##### Data for the task
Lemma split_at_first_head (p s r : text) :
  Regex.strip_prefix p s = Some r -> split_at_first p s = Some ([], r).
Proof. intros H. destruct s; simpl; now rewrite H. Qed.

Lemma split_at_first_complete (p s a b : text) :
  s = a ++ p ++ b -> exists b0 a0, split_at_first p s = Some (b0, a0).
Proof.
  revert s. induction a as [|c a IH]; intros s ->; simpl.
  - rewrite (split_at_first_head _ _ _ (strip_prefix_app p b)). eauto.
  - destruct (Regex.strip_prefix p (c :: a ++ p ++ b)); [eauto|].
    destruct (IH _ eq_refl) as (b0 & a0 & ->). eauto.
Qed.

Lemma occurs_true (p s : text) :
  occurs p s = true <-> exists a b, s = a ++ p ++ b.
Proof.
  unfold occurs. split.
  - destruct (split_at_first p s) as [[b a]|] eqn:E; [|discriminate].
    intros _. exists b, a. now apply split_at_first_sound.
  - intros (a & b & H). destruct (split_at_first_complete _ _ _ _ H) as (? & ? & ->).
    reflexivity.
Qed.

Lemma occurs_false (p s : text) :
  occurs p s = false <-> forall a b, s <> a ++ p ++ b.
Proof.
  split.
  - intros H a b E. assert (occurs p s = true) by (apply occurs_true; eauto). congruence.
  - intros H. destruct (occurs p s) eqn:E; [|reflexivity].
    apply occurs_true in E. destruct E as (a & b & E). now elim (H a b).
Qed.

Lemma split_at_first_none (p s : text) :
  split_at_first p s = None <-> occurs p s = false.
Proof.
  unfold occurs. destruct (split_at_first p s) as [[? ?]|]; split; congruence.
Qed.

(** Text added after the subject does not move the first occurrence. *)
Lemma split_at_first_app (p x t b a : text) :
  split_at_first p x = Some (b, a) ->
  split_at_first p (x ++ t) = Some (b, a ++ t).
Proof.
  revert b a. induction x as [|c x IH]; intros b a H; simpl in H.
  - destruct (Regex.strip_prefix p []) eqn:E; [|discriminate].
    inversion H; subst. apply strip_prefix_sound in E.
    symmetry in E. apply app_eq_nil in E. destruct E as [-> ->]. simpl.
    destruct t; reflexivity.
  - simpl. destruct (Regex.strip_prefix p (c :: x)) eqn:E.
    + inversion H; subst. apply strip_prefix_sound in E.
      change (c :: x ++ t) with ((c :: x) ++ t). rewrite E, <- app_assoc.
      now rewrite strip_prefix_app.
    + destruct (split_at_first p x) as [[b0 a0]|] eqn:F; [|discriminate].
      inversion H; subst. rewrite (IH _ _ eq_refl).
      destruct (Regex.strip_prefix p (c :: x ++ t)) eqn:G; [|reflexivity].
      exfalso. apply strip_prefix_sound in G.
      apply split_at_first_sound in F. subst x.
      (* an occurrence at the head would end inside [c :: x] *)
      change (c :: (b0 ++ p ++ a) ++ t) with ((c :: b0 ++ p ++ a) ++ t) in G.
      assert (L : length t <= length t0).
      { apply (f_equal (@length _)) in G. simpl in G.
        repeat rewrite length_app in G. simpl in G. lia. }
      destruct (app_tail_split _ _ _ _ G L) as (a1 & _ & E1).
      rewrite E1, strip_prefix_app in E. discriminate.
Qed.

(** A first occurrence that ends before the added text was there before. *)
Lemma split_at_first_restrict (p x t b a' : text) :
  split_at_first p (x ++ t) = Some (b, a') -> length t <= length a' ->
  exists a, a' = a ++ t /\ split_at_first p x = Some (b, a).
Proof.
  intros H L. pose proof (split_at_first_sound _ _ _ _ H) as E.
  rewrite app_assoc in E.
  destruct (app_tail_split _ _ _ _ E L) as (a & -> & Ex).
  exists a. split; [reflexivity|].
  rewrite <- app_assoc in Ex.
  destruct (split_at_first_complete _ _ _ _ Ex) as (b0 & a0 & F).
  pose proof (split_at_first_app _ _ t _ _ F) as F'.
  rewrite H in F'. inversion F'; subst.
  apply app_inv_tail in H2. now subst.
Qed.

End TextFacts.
##########
##### Data for the task
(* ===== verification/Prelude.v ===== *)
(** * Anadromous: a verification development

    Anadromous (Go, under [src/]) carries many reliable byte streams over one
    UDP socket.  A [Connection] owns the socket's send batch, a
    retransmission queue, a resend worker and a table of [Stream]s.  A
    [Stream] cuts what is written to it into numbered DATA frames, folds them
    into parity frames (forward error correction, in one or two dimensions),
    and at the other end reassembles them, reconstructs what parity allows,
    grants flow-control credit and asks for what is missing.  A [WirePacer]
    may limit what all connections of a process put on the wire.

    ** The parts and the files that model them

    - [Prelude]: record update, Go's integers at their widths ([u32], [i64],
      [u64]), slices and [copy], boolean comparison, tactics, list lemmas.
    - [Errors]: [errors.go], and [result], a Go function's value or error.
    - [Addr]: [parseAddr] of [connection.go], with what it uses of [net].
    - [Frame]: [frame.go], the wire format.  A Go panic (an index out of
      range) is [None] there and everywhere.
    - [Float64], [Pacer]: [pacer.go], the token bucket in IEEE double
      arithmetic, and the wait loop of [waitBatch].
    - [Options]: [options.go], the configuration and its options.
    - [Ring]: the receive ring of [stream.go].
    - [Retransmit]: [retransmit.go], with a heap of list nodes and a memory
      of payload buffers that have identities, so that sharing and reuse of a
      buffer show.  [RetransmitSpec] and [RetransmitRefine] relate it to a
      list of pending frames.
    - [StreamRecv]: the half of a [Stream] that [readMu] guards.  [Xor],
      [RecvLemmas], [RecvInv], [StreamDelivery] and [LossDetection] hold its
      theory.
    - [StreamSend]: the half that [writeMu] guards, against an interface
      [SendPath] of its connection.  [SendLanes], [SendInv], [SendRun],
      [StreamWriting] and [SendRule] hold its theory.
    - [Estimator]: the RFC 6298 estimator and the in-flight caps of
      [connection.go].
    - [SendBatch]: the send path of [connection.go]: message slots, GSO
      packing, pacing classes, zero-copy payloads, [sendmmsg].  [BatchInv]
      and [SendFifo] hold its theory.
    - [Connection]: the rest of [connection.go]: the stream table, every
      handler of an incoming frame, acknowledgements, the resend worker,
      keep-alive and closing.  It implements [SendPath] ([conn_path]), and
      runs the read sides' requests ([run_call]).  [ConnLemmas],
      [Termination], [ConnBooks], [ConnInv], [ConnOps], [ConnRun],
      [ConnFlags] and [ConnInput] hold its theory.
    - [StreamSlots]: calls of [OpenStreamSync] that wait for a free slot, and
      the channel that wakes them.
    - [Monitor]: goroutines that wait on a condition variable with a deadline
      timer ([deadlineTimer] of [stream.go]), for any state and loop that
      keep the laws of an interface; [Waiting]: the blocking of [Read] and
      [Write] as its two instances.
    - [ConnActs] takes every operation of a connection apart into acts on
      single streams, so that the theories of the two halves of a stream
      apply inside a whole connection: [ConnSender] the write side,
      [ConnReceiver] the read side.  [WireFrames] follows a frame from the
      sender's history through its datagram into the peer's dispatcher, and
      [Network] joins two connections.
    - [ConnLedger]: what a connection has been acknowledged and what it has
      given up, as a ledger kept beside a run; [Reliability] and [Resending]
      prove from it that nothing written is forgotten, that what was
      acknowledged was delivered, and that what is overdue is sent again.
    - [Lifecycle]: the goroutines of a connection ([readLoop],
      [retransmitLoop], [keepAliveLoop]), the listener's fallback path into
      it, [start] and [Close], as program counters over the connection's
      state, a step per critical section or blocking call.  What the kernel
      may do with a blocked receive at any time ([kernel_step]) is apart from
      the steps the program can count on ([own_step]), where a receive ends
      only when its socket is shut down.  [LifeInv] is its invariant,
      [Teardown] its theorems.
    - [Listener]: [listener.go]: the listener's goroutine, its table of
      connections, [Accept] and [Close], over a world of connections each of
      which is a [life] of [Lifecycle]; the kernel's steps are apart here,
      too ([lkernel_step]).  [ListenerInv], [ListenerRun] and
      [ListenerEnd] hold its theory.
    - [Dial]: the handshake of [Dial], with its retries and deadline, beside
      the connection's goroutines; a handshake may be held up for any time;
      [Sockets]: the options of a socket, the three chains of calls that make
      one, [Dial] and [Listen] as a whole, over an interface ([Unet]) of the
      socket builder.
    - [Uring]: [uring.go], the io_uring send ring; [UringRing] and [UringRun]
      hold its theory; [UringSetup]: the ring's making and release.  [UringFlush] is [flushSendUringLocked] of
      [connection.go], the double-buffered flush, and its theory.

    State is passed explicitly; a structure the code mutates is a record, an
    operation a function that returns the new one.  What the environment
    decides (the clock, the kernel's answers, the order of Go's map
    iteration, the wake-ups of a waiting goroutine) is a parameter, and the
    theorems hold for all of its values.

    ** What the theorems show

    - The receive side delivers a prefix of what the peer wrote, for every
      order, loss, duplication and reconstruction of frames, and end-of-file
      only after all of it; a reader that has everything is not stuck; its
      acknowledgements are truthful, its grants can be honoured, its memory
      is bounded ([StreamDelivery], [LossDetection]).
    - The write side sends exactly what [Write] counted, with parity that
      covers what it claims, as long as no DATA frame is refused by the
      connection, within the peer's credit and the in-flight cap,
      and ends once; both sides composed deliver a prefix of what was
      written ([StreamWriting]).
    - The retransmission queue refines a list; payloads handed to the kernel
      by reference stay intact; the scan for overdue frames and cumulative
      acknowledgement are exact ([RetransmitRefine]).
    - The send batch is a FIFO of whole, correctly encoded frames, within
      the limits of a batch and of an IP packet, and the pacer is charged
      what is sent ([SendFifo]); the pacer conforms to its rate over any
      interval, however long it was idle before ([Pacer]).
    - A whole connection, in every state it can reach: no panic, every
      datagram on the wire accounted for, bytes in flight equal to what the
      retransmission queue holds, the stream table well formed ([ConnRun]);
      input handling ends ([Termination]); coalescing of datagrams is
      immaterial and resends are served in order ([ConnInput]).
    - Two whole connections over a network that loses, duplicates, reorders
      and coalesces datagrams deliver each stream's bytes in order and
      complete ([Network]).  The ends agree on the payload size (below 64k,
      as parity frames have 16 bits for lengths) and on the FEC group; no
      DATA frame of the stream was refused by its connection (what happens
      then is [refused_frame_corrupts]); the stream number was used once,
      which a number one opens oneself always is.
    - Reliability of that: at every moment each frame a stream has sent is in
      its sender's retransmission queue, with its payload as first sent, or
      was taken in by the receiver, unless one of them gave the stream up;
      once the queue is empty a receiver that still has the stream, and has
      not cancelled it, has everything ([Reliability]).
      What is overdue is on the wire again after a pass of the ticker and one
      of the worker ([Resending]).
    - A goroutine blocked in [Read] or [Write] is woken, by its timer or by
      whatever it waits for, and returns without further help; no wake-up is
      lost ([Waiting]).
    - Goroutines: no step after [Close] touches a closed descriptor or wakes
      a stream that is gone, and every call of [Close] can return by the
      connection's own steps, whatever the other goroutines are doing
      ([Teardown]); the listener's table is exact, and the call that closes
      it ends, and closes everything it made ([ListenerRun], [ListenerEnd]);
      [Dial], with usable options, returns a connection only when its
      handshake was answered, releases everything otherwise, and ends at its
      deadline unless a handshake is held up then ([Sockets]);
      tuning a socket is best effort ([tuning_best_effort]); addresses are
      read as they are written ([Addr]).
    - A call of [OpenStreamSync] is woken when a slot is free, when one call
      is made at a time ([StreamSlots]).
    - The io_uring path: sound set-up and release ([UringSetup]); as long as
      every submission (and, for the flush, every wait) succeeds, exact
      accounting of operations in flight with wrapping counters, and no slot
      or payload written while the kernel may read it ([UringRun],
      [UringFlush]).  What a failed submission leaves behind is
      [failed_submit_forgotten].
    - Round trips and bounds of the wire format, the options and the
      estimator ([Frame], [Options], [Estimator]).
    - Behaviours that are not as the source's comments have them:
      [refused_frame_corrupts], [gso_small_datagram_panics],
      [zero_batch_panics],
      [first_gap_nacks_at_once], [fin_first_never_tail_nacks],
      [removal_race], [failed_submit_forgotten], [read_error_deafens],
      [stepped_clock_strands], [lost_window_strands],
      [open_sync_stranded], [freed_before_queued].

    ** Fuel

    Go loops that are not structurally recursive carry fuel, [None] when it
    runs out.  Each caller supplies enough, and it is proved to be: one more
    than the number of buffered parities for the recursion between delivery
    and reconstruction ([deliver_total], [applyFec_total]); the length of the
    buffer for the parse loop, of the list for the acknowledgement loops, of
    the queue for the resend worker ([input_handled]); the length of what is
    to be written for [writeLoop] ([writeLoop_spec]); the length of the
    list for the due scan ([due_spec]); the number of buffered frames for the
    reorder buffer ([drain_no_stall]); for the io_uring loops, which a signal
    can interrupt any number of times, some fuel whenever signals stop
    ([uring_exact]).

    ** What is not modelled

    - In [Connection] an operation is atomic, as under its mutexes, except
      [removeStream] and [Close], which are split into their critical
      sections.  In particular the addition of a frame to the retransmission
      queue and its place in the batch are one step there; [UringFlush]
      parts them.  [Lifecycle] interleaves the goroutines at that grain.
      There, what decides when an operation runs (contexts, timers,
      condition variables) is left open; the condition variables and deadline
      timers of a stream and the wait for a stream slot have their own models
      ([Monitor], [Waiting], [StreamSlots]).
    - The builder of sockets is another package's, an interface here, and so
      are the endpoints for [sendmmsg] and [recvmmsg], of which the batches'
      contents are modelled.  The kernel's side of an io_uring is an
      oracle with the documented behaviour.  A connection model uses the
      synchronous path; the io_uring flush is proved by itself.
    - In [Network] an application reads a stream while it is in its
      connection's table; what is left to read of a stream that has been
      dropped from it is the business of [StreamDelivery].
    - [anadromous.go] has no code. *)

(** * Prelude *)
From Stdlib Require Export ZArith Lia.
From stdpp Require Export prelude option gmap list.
##########
##### Data for the task
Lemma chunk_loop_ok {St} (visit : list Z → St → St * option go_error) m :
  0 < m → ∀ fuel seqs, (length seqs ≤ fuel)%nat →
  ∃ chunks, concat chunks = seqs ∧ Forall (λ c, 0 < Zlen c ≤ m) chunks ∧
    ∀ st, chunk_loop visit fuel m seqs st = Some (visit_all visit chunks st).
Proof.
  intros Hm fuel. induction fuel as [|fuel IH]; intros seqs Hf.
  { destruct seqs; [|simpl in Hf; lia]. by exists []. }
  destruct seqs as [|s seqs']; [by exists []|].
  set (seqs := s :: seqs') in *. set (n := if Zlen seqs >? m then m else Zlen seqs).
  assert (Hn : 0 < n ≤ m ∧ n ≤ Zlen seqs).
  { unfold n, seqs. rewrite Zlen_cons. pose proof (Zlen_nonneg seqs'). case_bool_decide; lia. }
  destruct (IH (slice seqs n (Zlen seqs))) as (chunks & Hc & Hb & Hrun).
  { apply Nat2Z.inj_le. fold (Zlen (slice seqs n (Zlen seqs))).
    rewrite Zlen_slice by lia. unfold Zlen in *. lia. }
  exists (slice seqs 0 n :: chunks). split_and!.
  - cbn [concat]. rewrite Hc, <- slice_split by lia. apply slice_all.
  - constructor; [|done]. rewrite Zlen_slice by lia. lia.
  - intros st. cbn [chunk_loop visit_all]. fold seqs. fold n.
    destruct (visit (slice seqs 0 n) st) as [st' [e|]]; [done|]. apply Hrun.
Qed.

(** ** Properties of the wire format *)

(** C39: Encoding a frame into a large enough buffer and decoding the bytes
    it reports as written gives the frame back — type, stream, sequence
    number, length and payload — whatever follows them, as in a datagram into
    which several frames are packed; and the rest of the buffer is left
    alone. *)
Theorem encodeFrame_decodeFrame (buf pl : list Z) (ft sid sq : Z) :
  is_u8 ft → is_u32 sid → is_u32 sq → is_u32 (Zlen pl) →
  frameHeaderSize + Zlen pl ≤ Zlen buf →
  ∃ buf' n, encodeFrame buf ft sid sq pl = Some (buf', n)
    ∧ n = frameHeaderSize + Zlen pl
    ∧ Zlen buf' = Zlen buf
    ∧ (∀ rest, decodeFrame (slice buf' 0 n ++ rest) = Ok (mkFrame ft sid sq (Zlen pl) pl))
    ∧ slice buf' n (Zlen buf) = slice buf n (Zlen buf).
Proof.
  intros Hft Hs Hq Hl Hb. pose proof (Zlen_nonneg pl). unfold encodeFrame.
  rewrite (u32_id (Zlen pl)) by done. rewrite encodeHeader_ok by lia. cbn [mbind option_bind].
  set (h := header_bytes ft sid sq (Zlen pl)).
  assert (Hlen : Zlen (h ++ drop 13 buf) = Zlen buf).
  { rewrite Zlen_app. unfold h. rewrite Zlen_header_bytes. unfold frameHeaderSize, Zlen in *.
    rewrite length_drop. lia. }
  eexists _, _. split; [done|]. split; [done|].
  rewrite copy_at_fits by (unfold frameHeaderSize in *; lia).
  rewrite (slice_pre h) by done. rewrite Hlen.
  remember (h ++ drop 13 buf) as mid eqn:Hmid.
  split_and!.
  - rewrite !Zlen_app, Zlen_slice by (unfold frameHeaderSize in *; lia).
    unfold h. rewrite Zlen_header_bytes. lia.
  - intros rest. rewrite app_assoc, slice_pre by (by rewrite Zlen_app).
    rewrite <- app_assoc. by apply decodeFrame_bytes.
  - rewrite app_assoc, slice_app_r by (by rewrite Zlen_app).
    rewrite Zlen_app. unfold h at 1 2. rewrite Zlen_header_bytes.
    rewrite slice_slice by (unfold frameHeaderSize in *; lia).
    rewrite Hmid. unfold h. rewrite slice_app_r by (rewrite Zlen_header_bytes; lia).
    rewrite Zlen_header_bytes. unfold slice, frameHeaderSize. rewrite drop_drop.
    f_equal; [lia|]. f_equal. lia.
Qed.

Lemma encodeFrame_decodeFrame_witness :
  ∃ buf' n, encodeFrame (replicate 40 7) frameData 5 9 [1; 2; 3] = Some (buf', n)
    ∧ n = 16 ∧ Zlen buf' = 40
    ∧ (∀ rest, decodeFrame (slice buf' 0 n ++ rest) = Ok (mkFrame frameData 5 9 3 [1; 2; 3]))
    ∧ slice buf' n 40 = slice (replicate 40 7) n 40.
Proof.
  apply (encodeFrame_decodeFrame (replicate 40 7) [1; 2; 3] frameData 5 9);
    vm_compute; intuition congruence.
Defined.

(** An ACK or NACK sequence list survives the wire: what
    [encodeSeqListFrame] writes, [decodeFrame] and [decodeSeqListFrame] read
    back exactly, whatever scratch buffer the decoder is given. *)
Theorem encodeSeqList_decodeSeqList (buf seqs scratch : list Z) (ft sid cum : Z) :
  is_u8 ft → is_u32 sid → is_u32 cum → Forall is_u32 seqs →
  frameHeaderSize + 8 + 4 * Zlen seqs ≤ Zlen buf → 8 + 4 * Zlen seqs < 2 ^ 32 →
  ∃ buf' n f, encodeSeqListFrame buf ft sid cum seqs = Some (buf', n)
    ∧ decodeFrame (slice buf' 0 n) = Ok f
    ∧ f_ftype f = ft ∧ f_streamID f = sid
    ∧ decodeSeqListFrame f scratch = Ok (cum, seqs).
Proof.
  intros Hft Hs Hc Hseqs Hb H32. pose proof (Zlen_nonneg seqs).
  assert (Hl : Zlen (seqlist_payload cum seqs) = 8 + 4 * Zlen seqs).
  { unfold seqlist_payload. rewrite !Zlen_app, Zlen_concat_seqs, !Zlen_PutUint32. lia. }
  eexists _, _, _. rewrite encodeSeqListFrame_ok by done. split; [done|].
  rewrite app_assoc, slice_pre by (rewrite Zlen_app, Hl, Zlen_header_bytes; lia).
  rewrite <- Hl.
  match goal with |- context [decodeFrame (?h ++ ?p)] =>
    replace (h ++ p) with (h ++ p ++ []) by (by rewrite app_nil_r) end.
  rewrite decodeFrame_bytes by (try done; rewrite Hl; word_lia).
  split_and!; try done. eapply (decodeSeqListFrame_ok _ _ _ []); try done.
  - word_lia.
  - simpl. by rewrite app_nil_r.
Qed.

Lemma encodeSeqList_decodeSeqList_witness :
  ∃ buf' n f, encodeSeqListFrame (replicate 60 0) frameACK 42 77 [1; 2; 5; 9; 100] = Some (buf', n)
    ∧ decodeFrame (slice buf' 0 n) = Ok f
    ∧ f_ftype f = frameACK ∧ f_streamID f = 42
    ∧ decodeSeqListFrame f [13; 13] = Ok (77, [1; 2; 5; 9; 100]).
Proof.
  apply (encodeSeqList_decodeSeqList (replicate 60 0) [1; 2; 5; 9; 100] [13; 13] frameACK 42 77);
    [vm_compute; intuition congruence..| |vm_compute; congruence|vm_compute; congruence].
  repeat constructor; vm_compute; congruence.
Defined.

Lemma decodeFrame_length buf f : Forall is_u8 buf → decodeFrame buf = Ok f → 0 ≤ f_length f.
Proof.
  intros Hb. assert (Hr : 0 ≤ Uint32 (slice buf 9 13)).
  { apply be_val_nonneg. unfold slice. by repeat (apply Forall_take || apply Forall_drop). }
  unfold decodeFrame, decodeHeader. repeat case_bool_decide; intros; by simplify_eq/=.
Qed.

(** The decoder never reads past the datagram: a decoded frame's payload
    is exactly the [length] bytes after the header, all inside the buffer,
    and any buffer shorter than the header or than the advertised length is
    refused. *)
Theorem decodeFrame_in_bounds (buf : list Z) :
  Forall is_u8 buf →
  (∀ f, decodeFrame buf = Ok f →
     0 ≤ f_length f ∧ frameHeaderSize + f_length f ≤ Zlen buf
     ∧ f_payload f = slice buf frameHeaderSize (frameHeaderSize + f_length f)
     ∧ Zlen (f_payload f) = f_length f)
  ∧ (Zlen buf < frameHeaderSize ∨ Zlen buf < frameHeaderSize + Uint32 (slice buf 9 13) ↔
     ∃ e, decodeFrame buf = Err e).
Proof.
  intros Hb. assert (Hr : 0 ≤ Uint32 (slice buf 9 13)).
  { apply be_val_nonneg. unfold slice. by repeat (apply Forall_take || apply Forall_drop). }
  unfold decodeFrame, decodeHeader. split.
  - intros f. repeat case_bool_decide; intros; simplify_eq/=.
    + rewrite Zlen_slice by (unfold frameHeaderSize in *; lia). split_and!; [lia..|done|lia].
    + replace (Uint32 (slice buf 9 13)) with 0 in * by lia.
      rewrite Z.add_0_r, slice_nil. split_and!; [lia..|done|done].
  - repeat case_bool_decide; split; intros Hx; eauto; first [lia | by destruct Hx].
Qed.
##########
**Exercise instructions:**
Check each line of the records above for "Hlen", and copy those that have it.

**Written answer:**
  assert (Hlen : Zlen (h ++ drop 13 buf) = Zlen buf).
  rewrite (slice_pre h) by done. rewrite Hlen.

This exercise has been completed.